Only the lines holding the string "service" are needed; copy each of them from the data.

[Records excerpted from a collection]

§

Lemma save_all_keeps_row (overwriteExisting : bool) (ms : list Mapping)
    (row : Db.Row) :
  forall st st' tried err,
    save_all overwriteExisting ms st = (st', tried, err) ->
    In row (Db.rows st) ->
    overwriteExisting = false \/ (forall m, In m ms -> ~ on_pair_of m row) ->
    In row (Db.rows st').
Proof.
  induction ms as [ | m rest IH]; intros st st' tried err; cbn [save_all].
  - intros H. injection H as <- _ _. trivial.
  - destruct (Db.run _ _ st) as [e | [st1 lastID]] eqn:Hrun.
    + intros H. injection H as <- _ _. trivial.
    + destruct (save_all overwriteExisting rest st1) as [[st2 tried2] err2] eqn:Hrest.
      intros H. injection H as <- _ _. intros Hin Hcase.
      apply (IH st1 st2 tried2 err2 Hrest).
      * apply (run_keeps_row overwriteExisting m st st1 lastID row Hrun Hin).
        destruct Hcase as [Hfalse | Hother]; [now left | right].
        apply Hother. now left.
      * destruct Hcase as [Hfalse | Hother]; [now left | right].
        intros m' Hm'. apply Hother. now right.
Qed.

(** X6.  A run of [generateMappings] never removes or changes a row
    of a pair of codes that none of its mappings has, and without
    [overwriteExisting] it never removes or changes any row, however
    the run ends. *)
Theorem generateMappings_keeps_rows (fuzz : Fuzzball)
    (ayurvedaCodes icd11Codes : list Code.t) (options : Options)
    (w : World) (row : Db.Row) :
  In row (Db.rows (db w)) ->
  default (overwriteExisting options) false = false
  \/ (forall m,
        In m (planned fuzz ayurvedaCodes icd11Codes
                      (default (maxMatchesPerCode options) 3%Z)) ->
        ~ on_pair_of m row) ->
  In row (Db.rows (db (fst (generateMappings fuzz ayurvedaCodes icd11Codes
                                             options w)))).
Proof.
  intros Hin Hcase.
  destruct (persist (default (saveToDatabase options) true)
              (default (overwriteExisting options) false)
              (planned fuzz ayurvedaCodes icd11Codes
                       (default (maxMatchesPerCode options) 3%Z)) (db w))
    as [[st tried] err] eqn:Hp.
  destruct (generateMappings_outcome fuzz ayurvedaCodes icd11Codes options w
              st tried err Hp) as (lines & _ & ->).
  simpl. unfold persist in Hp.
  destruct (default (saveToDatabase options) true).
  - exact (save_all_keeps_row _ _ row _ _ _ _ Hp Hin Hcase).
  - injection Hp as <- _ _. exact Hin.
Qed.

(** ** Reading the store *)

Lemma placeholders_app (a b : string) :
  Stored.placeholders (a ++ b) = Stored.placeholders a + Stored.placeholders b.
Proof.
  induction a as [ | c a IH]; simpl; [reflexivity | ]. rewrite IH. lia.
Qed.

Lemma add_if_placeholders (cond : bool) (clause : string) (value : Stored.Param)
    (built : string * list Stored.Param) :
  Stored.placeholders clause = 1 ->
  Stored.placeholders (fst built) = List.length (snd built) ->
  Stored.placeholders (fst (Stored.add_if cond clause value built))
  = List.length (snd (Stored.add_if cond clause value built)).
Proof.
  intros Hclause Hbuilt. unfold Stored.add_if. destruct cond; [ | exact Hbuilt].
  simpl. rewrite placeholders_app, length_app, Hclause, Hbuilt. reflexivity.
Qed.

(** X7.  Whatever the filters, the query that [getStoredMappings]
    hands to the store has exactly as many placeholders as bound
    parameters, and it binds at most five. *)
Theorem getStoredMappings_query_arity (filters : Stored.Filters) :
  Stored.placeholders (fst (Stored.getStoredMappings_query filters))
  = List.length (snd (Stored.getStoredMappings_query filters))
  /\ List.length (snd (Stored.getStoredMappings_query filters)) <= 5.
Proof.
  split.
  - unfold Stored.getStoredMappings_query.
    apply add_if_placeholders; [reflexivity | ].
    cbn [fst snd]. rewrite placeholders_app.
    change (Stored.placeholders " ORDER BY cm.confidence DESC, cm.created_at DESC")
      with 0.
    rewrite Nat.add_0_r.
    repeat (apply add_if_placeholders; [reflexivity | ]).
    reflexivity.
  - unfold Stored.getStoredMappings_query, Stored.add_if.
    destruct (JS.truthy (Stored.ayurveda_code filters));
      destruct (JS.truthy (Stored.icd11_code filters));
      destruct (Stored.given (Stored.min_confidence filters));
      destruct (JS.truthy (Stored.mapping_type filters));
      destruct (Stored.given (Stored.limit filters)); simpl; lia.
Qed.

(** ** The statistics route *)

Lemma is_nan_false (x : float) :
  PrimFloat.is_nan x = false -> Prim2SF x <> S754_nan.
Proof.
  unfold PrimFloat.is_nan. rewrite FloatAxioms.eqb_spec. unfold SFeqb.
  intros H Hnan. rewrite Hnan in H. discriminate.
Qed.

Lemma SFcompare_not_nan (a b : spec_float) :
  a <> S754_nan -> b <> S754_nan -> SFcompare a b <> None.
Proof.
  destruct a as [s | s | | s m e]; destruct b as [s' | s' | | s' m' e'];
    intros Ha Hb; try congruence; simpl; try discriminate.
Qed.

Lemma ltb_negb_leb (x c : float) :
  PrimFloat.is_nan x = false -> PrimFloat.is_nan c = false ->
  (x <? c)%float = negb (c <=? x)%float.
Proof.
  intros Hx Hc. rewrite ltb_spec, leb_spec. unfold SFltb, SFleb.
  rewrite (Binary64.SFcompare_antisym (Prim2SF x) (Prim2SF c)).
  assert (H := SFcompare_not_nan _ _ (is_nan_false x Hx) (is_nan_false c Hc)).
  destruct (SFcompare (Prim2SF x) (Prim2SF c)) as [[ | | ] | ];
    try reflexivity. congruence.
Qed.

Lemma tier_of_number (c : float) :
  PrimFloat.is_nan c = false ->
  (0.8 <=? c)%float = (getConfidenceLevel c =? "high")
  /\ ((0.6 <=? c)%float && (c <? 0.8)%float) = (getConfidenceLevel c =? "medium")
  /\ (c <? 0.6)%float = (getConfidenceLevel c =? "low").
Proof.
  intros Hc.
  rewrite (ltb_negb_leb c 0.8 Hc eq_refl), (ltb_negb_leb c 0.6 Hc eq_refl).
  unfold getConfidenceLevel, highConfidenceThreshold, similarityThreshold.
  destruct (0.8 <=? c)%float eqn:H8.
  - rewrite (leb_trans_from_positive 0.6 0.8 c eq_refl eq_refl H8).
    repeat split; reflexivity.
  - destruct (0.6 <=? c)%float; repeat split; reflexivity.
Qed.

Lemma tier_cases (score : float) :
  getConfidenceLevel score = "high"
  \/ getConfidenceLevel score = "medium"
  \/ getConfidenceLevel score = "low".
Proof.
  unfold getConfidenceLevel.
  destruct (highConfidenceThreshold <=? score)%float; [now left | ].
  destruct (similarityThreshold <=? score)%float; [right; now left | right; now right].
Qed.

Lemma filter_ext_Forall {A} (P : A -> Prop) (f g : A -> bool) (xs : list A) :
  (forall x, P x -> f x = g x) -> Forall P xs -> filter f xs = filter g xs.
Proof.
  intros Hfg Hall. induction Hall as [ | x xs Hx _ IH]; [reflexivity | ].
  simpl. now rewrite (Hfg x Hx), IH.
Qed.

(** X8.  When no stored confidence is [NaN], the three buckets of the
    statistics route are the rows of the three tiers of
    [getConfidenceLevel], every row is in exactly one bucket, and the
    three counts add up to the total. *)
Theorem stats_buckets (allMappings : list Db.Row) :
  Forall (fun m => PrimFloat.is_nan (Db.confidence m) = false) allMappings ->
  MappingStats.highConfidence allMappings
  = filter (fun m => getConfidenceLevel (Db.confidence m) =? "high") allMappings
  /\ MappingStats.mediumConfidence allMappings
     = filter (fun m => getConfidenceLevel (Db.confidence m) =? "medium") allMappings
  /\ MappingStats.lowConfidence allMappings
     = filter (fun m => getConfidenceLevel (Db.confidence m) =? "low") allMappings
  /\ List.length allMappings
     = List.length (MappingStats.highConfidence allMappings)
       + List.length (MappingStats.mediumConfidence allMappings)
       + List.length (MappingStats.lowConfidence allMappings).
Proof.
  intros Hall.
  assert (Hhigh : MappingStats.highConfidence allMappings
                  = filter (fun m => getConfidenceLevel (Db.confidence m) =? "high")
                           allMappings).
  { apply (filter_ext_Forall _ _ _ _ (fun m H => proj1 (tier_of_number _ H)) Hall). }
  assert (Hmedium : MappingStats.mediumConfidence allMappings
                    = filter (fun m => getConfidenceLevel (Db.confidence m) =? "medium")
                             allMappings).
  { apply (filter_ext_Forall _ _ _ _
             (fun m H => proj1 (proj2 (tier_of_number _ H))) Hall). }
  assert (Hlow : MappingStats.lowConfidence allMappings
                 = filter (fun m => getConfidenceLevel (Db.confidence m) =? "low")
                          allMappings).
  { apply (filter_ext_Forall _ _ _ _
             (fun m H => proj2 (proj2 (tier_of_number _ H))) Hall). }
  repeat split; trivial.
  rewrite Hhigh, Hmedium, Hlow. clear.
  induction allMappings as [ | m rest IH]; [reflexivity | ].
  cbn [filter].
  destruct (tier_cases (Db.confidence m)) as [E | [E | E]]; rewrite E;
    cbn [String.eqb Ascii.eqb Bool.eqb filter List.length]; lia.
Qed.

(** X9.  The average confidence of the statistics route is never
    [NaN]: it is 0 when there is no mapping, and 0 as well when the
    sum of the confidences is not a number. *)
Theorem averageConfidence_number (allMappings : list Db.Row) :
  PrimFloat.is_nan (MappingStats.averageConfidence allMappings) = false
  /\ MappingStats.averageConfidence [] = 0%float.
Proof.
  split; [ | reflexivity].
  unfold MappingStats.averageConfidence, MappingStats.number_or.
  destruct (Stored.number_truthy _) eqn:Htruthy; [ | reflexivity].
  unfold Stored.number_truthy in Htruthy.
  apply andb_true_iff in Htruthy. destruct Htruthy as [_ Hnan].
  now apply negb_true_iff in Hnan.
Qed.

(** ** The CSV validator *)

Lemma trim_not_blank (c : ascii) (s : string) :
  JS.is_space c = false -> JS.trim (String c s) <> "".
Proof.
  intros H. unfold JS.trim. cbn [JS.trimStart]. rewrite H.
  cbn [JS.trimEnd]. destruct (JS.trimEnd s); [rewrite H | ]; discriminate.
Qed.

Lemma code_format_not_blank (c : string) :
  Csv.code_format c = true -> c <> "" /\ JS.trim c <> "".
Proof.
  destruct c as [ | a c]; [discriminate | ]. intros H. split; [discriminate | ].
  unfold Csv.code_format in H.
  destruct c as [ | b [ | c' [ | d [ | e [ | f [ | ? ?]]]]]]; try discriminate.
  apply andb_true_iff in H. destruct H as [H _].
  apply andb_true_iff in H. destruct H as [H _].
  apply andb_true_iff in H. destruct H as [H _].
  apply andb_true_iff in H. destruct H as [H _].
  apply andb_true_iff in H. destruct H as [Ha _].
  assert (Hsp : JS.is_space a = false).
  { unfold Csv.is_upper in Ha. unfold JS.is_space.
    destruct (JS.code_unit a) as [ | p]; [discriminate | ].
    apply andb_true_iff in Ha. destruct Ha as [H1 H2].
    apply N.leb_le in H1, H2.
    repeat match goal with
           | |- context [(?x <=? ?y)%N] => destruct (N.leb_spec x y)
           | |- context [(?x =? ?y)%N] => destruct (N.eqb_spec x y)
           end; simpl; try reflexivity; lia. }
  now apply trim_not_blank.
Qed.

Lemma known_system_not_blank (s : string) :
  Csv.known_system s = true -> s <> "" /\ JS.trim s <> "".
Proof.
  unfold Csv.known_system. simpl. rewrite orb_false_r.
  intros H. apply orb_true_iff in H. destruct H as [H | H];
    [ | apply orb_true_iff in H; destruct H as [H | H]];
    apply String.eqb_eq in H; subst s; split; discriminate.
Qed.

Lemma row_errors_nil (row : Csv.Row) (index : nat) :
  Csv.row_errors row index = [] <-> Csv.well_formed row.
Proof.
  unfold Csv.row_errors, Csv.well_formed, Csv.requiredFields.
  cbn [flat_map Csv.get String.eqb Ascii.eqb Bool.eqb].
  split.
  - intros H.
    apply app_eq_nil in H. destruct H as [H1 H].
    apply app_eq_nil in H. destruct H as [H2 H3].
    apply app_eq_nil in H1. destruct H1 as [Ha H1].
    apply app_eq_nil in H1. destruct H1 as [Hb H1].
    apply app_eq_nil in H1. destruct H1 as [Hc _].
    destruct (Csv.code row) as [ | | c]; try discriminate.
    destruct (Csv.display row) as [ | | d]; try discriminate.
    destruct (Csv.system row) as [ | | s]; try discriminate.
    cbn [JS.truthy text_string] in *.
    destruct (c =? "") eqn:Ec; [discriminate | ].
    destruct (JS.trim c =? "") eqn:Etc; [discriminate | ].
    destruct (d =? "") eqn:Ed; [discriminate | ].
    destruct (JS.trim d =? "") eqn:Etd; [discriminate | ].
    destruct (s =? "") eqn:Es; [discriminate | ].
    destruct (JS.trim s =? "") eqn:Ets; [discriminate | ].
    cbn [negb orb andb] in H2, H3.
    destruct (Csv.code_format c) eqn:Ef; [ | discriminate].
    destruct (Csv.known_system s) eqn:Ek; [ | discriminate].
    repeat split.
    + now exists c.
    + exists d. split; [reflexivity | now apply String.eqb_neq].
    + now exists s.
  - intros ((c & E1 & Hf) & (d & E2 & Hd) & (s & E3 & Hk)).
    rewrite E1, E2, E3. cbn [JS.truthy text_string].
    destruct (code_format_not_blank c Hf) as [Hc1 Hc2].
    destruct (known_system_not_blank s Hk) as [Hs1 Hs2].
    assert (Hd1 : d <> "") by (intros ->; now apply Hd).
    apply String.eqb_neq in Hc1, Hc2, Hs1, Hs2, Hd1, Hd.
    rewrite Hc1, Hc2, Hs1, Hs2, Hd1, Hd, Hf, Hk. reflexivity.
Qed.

§

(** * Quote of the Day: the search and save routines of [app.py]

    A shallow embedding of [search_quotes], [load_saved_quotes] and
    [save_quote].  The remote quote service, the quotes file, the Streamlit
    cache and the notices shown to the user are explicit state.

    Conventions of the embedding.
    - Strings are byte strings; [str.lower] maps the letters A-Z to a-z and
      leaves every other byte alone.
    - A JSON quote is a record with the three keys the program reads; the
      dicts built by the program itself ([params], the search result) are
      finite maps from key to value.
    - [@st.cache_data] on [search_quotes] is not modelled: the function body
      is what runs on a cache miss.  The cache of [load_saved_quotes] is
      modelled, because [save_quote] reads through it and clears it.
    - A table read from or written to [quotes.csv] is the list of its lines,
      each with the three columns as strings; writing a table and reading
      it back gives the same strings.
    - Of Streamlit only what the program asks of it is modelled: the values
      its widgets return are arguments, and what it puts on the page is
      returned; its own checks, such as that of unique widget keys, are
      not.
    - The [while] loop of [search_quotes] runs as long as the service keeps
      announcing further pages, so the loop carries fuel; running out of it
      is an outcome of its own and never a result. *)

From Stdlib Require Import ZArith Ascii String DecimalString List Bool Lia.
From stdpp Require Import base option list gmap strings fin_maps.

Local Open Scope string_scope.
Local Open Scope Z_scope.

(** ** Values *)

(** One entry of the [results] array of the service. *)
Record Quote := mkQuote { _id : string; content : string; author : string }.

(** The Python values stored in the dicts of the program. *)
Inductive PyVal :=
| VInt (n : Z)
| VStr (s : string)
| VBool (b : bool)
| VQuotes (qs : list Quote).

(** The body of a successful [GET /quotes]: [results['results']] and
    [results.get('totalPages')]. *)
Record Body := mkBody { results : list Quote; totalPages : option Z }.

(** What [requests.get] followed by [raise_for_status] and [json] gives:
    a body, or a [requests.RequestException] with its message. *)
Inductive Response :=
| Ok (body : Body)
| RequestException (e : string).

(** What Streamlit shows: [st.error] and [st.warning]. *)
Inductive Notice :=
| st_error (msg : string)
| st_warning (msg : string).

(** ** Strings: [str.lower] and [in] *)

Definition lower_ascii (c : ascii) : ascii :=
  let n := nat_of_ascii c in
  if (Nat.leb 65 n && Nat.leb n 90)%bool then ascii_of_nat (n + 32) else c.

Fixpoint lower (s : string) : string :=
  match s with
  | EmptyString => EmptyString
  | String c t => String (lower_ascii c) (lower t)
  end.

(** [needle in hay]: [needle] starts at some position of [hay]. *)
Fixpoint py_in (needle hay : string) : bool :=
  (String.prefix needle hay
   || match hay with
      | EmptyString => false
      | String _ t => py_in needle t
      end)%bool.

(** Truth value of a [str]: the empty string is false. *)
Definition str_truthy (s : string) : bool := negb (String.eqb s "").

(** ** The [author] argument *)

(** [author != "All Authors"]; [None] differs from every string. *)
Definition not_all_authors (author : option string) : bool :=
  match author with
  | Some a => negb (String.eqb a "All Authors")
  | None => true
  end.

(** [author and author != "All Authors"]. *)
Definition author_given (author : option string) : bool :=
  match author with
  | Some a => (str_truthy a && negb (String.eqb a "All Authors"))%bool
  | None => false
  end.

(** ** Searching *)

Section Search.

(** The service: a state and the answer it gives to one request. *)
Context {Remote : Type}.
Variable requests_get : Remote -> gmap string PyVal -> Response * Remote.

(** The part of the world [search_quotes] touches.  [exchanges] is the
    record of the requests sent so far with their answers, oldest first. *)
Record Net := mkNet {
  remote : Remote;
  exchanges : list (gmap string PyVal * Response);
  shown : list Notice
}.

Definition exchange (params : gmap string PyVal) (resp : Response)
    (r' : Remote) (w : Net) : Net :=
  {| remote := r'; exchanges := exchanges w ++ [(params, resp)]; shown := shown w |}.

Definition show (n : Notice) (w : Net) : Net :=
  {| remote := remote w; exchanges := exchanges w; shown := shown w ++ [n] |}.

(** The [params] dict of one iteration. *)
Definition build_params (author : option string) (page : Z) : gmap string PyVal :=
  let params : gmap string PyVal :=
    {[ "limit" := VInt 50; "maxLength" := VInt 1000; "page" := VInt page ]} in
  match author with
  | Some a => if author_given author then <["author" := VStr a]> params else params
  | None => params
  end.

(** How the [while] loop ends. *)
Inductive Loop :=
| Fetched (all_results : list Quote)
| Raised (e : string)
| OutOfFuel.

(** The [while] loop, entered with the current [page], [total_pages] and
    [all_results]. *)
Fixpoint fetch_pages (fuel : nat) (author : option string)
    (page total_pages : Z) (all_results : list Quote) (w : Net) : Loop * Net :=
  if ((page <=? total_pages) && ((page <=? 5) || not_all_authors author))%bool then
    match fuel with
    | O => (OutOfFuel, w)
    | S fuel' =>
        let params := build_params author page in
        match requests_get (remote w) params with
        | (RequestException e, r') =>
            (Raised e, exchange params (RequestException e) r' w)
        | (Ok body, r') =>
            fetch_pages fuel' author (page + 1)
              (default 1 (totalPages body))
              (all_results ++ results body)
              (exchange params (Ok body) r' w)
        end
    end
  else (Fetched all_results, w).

§

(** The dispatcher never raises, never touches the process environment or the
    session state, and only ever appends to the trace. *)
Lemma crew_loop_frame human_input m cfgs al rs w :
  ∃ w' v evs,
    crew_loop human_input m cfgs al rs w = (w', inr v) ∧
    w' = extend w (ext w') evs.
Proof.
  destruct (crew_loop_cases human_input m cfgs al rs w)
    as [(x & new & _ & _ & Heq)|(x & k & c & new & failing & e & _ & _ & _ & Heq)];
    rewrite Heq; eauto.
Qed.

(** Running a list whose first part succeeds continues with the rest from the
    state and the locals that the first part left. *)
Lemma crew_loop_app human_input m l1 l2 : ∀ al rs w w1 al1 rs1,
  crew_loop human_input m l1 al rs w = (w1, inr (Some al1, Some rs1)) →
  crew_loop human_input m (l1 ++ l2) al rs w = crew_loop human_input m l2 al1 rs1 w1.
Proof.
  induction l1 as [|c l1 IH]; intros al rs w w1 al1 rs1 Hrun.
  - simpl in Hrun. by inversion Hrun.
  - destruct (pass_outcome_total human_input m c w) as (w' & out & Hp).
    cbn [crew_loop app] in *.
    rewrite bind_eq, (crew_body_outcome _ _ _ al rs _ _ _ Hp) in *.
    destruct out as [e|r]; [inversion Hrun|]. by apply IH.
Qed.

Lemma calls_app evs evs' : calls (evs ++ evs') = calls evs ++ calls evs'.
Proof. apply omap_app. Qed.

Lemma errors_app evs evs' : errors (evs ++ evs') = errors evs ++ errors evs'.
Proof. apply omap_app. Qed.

§

TASK RESULT =>
    [save_quote].  The remote quote service, the quotes file, the Streamlit
    - The [while] loop of [search_quotes] runs as long as the service keeps
(** One entry of the [results] array of the service. *)
(** The service: a state and the answer it gives to one request. *)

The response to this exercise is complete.